*ASSIGNED TASK:* Write out once more the lines running from the top of the entries below to the line with "- destruct (Js.BigInt_of_string", both ends included.

Stored dataset items
______________________________
(** X1. [getBit] memoises: a call that returns leaves the bit it
    returned under the key in [GLOBAL_KEY_MAP], overwrites no entry and
    touches nothing else; from then on the key is answered from the
    table with that bit, whatever the hash would say. *)
Theorem getBit_memoises xxHash32 key g bit g' :
  getBit xxHash32 key g = Ok bit g' →
  GLOBAL_KEY_MAP g' !! key = Some bit
  ∧ GLOBAL_KEY_MAP g ⊆ GLOBAL_KEY_MAP g'
  ∧ same_but_keys g g'
  ∧ ∀ other, getBit other key g' = Ok bit g'.
Proof.
  unfold getBit. rewrite (bind_Ok get _ g g g eq_refl).
  destruct (GLOBAL_KEY_MAP g !! key) as [cached|] eqn:Hkey.
  - intros [= <- <-]. split; [done|]. split; [done|]. split; [done|].
    intros other. unfold getBit, bind, get. by rewrite Hkey.
  - destruct (Js.BigInt_of_string _) as [parsed|]; [|done].
    rewrite bind_modify. intros [= <- <-]. cbn [GLOBAL_KEY_MAP set_GLOBAL_KEY_MAP].
    rewrite lookup_insert_eq.
    split; [done|]. split; [by apply insert_subseteq|]. split; [done|].
    intros other. unfold getBit, bind, get. cbn [GLOBAL_KEY_MAP set_GLOBAL_KEY_MAP].
    by rewrite lookup_insert_eq.
Qed.

Lemma getBit_memoises_witness :
  GLOBAL_KEY_MAP (set_GLOBAL_KEY_MAP {["a" := 1]} initial) !! "a" = Some 1.
Proof.
  refine (proj1 (getBit_memoises sample_hash "a" initial 1 _ _)).
  reflexivity.
Defined.

Section Caches.
Variable xxHash32 : string → string.
Variable hash : string → string.
Variable h : heap.

Local Abbreviation gen := (generateStructureId xxHash32 h).

(** What a returning call on a traversed value leaves in the caches. *)
Lemma generateStructureId_caches a config g id g' :
  traversed h (VRef a) = true →
  gen (VRef a) config g = Ok id g' →
  globalConfig g' = globalConfig g
  ∧ (collisionMode (default (globalConfig g) config) = false →
     OBJECT_ID_CACHE g' !! a = Some id
     ∧ STRUCTURE_HASH_COUNTER g' = STRUCTURE_HASH_COUNTER g)
  ∧ (∀ b, b ≠ a →
       OBJECT_ID_CACHE g' !! b = OBJECT_ID_CACHE g !! b
       ∧ OBJECT_SIGNATURE_CACHE g' !! b = OBJECT_SIGNATURE_CACHE g !! b
       ∧ STRUCTURE_INFO_CACHE g' !! b = STRUCTURE_INFO_CACHE g !! b).
Proof.
  intros Htrav. rewrite generateStructureId_traversed by done. cbv zeta.
  pose proof (traverse_during xxHash32 h g (VRef a)) as Hrun.
  destruct (collisionMode (default (globalConfig g) config)) eqn:Hmode.
  - destruct (traverse xxHash32 h g (VRef a)) as [[] t|e t|]; [|done..].
    destruct Hrun as (_ & Hc & Hid & Hsig & Hinfo & Hcfg).
    intros [= <- <-]. cbn. split; [done|]. split; [done|].
    intros b Hb. rewrite Hid, Hsig, Hinfo.
    by rewrite lookup_insert_ne, lookup_delete_ne.
  - destruct (OBJECT_ID_CACHE g !! a) as [cached|] eqn:Hcached.
    { intros [= <- <-]. by repeat split. }
    destruct (traverse xxHash32 h g (VRef a)) as [[] t|e t|]; [|done..].
    destruct Hrun as (_ & Hc & Hid & Hsig & Hinfo & Hcfg).
    intros [= <- <-]. cbn. split; [done|]. split.
    { intros _. by rewrite lookup_insert_eq. }
    intros b Hb. rewrite Hid, Hsig, Hinfo.
    by rewrite !lookup_insert_ne, lookup_delete_ne.
Qed.

(** X2. A call in stable mode is idempotent: when it has returned an
    identifier, a second call on the same value in stable mode, under
    whatever configuration says so, returns the same identifier and
    leaves the state as the first call left it. *)
Theorem stable_call_is_idempotent obj config config' g id g' :
  collisionMode (default (globalConfig g) config) = false →
  collisionMode (default (globalConfig g) config') = false →
  gen obj config g = Ok id g' →
  gen obj config' g' = Ok id g'.
Proof.
  intros Hmode Hmode'. destruct (traversed h obj) eqn:Htrav.
  2:{ rewrite !generateStructureId_fixed by done. by intros [= <- <-]. }
  destruct (traversed_ref h _ Htrav) as [a ->]. intros Hrun.
  destruct (generateStructureId_caches a config g id g' Htrav Hrun)
    as (Hcfg & Hcached & _).
  destruct (Hcached Hmode) as [Hid _].
  rewrite generateStructureId_traversed by done. cbv zeta.
  by rewrite Hcfg, Hmode', Hid.
Qed.

End Caches.

Lemma stable_call_is_idempotent_witness :
  ∃ g', generateStructureId sample_hash sample_heap (VRef 1%nat) stable g'
        = Ok "L0:3735928694-L1:4" g'.
Proof.
  eexists.
  refine (stable_call_is_idempotent sample_hash sample_heap (VRef 1%nat) None stable
            initial "L0:3735928694-L1:4" _ _ _ _).
  - reflexivity.
  - reflexivity.
  - by vm_compute.
Defined.

Section Cached.
Variable xxHash32 : string → string.
Variable hash : string → string.
Variable h : heap.

Local Abbreviation gen := (generateStructureId xxHash32 h).

Lemma is_scalar_cases obj :
  negb (String.eqb (typeof obj) "object") || is_null obj = false → ∃ a, obj = VRef a.
Proof. destruct obj; try done. eauto. Qed.

(** A returning call of [getStructureSignature] on a reference leaves
    the signature it returns in the cache. *)
Lemma getStructureSignature_caches a g signature g' :
  getStructureSignature xxHash32 h (VRef a) g = Ok signature g' →
  OBJECT_SIGNATURE_CACHE g' !! a = Some signature.
Proof.
  unfold getStructureSignature.
  cbn [typeof is_null String.eqb Ascii.eqb Bool.eqb negb orb]. cbv iota.
  rewrite (bind_Ok get _ g g g eq_refl).
  destruct (OBJECT_SIGNATURE_CACHE g !! a) as [cached|] eqn:Hcached.
  { by intros [= <- <-]. }
  intros (tempId & g1 & Hgen & Hrest)%bind_Ok_inv.
  rewrite bind_modify in Hrest. injection Hrest as <- <-.
  cbn. by rewrite lookup_insert_eq.
Qed.

(** X9. [getStructureSignature] answers a second call with the
    signature of the first, and then leaves the state as it is. *)
Theorem signature_is_cached obj g signature g' :
  getStructureSignature xxHash32 h obj g = Ok signature g' →
  getStructureSignature xxHash32 h obj g' = Ok signature g'.
Proof.
  intros Hrun.
  destruct (negb (String.eqb (typeof obj) "object") || is_null obj) eqn:Hscalar.
  { unfold getStructureSignature in *. rewrite Hscalar in *. by injection Hrun as <- <-. }
  destruct (is_scalar_cases _ Hscalar) as [a ->].
  apply getStructureSignature_caches in Hrun.
  unfold getStructureSignature.
  cbn [typeof is_null String.eqb Ascii.eqb Bool.eqb negb orb]. cbv iota.
  by rewrite (bind_Ok get _ g' g' g' eq_refl), Hrun.
Qed.

(** A returning call of [getStructureInfo] on a reference leaves the
    bundle it returns in the cache. *)
Lemma getStructureInfo_caches a config g i g' :
  getStructureInfo xxHash32 h (VRef a) config g = Ok i g' →
  STRUCTURE_INFO_CACHE g' !! a = Some i.
Proof.
  unfold getStructureInfo. rewrite (bind_Ok get _ g g g eq_refl).
  cbn [typeof is_null String.eqb Ascii.eqb Bool.eqb negb orb]. cbv iota.
  destruct (STRUCTURE_INFO_CACHE g !! a) as [cached|] eqn:Hcached.
  { by intros [= <- <-]. }
  intros (signature & g1 & _ & Hrest)%bind_Ok_inv.
  rewrite (bind_Ok get _ g1 g1 g1 eq_refl) in Hrest.
  apply bind_Ok_inv in Hrest as (id & g2 & _ & Hrest).
  rewrite bind_modify in Hrest. injection Hrest as <- <-.
  cbn. by rewrite lookup_insert_eq.
Qed.

(** X15. [getStructureInfo] answers a second call on the same value
    with the bundle of the first, whatever configuration the second call
    is given: for a reference the bundle comes from
    [STRUCTURE_INFO_CACHE], where the first call left it. *)
Theorem bundle_is_cached obj config config' g i g' :
  getStructureInfo xxHash32 h obj config g = Ok i g' →
  getStructureInfo xxHash32 h obj config' g' = Ok i g'.
Proof.
  intros Hrun.
  destruct (negb (String.eqb (typeof obj) "object") || is_null obj) eqn:Hscalar.
  { unfold getStructureInfo in *.
    rewrite (bind_Ok get _ g g g eq_refl), Hscalar in Hrun.
    rewrite (bind_Ok get _ g' g' g' eq_refl), Hscalar.
    assert (traversed h obj = false) as Htrav by (by destruct obj).
    unfold bind in *. rewrite generateStructureId_fixed in * by done.
    by injection Hrun as <- <-. }
  destruct (is_scalar_cases _ Hscalar) as [a ->].
  apply getStructureInfo_caches in Hrun.
  unfold getStructureInfo. rewrite (bind_Ok get _ g' g' g' eq_refl).
  cbn [typeof is_null String.eqb Ascii.eqb Bool.eqb negb orb]. cbv iota.
  by rewrite Hrun.
Qed.

(** X22. [getCompactInfo] writes the digest into the bundle that
    [STRUCTURE_INFO_CACHE] holds: after a call on a reference,
    [getStructureInfo] returns the bundle with the digest as its
    identifier, and a second [getCompactInfo] returns the digest of the
    digest. *)
Theorem getCompactInfo_hashes_the_cached_bundle a config config' g i g' :
  getCompactInfo xxHash32 hash h (VRef a) config g = Ok i g' →
  getStructureInfo xxHash32 h (VRef a) config' g' = Ok i g'
  ∧ ∃ g'', getCompactInfo xxHash32 hash h (VRef a) config' g'
           = Ok (mkInfo (hash (info_id i)) (info_levels i) (info_collisionCount i)) g''.
Proof.
  unfold getCompactInfo at 1.
  intros (i0 & g1 & Hinfo & Hrest)%bind_Ok_inv.
  rewrite bind_modify in Hrest. injection Hrest as <- <-.
  assert (getStructureInfo xxHash32 h (VRef a) config'
            (set_STRUCTURE_INFO_CACHE
               (<[a := mkInfo (hash (info_id i0)) (info_levels i0) (info_collisionCount i0)]>
                  (STRUCTURE_INFO_CACHE g1)) g1)
          = Ok (mkInfo (hash (info_id i0)) (info_levels i0) (info_collisionCount i0))
               (set_STRUCTURE_INFO_CACHE
                  (<[a := mkInfo (hash (info_id i0)) (info_levels i0) (info_collisionCount i0)]>
                     (STRUCTURE_INFO_CACHE g1)) g1)) as Hagain.
  { unfold getStructureInfo. rewrite (bind_Ok get _ _ _ _ eq_refl).
    cbn [typeof is_null String.eqb Ascii.eqb Bool.eqb negb orb]. cbv iota.
    cbn [STRUCTURE_INFO_CACHE set_STRUCTURE_INFO_CACHE].
    by rewrite lookup_insert_eq. }
  split; [exact Hagain|].
  unfold getCompactInfo. rewrite (bind_Ok _ _ _ _ _ Hagain), bind_modify.
  by eexists.
Qed.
______________________________
*ANSWER FOR THE TASK:*
(** X1. [getBit] memoises: a call that returns leaves the bit it
    returned under the key in [GLOBAL_KEY_MAP], overwrites no entry and
    touches nothing else; from then on the key is answered from the
    table with that bit, whatever the hash would say. *)
Theorem getBit_memoises xxHash32 key g bit g' :
  getBit xxHash32 key g = Ok bit g' →
  GLOBAL_KEY_MAP g' !! key = Some bit
  ∧ GLOBAL_KEY_MAP g ⊆ GLOBAL_KEY_MAP g'
  ∧ same_but_keys g g'
  ∧ ∀ other, getBit other key g' = Ok bit g'.
Proof.
  unfold getBit. rewrite (bind_Ok get _ g g g eq_refl).
  destruct (GLOBAL_KEY_MAP g !! key) as [cached|] eqn:Hkey.
  - intros [= <- <-]. split; [done|]. split; [done|]. split; [done|].
    intros other. unfold getBit, bind, get. by rewrite Hkey.
  - destruct (Js.BigInt_of_string _) as [parsed|]; [|done].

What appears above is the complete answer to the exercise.